§ Your goal
Once the line containing "(** ** Sample inputs" is found in the entries below, restate it and each following line word for word, stopping after the line containing "Definition sqrt_approx (q".

§ Information provided
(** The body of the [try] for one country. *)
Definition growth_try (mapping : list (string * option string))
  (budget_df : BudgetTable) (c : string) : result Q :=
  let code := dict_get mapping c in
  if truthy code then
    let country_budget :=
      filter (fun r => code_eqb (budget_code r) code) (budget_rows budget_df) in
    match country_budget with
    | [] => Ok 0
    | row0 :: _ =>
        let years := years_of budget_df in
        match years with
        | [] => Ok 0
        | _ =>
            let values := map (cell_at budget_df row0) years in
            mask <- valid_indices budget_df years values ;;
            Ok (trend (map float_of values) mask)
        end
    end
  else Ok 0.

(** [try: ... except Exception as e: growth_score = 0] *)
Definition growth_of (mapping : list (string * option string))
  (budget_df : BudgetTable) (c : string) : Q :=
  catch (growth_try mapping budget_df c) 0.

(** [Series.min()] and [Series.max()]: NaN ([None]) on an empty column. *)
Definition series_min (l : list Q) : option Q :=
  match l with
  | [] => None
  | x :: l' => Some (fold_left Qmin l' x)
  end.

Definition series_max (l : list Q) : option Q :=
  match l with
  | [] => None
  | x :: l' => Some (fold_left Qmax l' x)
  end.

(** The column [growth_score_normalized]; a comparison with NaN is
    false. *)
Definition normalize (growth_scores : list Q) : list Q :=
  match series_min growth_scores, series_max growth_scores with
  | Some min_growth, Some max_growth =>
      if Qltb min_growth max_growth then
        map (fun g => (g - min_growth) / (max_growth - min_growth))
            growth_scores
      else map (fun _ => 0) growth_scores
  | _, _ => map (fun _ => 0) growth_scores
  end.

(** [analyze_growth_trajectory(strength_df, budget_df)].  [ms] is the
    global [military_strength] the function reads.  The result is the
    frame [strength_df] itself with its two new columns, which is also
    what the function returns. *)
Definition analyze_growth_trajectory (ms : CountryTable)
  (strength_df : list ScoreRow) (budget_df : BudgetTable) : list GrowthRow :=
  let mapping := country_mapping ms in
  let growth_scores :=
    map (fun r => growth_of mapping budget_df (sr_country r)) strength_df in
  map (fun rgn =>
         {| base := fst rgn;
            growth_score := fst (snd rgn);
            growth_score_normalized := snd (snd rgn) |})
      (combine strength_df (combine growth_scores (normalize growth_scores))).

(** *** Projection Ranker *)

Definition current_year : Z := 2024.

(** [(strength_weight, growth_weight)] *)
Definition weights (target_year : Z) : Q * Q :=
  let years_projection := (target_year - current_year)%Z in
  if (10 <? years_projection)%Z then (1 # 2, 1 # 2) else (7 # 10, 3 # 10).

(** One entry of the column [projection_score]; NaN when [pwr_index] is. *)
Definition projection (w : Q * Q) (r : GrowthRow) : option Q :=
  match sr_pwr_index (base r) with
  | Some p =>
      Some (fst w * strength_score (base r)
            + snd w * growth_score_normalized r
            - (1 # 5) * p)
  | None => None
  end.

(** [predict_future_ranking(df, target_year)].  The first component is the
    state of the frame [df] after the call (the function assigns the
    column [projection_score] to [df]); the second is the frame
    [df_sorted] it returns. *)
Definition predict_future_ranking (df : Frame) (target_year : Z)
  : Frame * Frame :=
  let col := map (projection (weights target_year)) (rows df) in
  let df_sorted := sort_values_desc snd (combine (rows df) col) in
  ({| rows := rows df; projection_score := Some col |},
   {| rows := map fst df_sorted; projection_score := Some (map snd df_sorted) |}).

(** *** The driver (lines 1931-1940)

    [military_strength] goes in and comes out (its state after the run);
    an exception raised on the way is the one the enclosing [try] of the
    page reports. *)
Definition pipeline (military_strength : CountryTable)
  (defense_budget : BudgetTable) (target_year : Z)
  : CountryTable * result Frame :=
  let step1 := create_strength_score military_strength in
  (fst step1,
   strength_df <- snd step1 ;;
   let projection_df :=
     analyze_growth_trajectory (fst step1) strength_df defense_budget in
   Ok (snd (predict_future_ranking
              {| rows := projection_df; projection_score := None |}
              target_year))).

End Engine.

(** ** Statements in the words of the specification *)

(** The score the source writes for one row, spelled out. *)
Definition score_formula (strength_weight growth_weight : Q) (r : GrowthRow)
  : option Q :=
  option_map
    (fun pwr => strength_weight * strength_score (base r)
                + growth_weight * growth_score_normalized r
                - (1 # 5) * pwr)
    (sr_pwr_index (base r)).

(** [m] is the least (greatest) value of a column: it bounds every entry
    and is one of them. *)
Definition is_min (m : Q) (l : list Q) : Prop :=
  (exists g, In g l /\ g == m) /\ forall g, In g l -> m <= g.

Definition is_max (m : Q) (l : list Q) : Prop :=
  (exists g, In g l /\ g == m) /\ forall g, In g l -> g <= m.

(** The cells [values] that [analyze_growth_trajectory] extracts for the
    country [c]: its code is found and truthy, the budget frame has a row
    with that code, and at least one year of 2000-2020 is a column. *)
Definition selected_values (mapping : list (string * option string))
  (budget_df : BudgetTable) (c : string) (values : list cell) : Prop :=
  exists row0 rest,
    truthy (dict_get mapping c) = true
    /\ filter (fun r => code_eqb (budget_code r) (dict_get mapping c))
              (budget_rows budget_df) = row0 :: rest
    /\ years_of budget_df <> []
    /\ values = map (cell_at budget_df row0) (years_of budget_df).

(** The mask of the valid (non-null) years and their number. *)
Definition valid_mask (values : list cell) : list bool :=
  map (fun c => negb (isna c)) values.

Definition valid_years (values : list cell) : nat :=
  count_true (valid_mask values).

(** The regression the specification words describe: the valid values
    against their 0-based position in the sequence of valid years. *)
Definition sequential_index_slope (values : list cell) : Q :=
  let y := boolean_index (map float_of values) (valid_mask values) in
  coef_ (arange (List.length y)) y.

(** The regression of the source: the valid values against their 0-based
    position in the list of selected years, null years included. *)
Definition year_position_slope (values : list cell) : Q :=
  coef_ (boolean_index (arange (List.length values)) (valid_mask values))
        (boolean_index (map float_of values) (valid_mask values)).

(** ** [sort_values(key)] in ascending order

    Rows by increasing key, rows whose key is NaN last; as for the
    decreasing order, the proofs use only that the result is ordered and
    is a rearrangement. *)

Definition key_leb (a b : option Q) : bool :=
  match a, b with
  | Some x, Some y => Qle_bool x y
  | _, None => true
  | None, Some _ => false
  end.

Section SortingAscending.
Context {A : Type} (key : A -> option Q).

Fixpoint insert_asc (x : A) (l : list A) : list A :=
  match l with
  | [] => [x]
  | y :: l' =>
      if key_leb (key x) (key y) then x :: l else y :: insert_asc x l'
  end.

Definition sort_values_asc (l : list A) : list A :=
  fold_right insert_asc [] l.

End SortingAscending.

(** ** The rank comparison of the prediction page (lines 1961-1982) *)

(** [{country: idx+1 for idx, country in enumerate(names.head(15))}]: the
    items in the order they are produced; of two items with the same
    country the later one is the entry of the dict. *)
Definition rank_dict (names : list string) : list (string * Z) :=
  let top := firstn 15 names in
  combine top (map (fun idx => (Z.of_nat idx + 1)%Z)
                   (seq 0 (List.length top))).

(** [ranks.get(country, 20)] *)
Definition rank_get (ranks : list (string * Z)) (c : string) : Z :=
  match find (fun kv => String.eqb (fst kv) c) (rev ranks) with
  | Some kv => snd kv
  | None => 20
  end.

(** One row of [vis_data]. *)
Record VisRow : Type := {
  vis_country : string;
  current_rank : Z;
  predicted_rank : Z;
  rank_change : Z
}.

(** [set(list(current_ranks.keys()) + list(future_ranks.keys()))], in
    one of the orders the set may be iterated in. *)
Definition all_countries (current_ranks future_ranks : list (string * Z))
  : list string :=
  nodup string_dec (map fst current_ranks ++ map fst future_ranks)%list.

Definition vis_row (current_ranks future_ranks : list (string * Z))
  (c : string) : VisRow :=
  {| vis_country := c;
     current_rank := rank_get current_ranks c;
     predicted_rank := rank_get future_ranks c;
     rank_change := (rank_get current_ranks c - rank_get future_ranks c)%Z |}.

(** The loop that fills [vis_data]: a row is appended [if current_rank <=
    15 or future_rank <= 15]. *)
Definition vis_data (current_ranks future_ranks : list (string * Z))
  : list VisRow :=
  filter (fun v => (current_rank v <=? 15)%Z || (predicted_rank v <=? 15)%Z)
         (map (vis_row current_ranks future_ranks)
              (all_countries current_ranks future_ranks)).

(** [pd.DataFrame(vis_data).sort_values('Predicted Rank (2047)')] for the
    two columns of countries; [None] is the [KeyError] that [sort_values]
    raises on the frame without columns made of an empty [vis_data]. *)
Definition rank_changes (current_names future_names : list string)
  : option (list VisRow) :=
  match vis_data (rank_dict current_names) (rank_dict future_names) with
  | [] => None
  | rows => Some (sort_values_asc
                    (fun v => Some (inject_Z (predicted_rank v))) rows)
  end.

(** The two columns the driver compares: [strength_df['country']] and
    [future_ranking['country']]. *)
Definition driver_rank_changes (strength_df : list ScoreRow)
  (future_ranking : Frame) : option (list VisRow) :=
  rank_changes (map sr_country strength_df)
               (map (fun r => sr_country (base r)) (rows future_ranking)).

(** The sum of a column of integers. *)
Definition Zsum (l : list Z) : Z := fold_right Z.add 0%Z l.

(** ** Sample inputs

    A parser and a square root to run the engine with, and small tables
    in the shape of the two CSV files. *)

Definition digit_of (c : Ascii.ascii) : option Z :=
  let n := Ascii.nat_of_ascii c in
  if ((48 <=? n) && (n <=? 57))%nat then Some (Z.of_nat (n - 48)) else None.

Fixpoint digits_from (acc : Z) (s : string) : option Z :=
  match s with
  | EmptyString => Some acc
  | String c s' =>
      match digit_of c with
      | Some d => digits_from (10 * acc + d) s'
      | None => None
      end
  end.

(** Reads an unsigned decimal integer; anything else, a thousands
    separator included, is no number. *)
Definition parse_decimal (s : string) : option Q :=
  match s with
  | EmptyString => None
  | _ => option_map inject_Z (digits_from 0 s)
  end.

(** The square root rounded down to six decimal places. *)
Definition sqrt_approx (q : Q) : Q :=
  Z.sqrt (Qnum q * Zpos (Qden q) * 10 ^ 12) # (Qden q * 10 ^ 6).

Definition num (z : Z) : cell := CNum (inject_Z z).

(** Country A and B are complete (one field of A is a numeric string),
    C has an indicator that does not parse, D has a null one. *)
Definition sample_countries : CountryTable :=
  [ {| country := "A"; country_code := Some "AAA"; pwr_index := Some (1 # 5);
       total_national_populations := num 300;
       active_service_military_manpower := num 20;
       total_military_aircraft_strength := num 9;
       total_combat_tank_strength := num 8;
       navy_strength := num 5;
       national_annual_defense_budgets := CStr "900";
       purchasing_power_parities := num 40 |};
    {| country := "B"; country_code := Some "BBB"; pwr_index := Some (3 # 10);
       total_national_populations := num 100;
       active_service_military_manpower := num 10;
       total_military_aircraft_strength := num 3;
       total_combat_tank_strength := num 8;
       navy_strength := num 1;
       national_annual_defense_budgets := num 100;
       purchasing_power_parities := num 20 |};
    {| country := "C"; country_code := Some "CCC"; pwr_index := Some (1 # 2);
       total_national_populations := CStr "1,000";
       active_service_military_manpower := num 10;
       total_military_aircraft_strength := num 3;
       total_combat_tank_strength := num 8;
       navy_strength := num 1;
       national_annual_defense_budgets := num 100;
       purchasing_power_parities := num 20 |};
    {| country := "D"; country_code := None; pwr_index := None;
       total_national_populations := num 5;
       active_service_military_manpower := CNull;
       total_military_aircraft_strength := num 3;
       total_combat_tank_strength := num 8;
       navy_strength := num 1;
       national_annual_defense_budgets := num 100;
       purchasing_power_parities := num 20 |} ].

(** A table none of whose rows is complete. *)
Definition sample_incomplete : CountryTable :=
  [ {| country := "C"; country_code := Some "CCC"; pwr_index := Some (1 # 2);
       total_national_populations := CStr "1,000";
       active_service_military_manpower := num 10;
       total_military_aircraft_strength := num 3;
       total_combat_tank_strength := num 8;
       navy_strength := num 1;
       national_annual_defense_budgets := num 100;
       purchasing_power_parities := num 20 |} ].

§ Solution
(** ** Sample inputs

    A parser and a square root to run the engine with, and small tables
    in the shape of the two CSV files. *)

Definition digit_of (c : Ascii.ascii) : option Z :=
  let n := Ascii.nat_of_ascii c in
  if ((48 <=? n) && (n <=? 57))%nat then Some (Z.of_nat (n - 48)) else None.

Fixpoint digits_from (acc : Z) (s : string) : option Z :=
  match s with
  | EmptyString => Some acc
  | String c s' =>
      match digit_of c with
      | Some d => digits_from (10 * acc + d) s'
      | None => None
      end
  end.

(** Reads an unsigned decimal integer; anything else, a thousands
    separator included, is no number. *)
Definition parse_decimal (s : string) : option Q :=
  match s with
  | EmptyString => None
  | _ => option_map inject_Z (digits_from 0 s)
  end.

(** The square root rounded down to six decimal places. *)
Definition sqrt_approx (q : Q) : Q :=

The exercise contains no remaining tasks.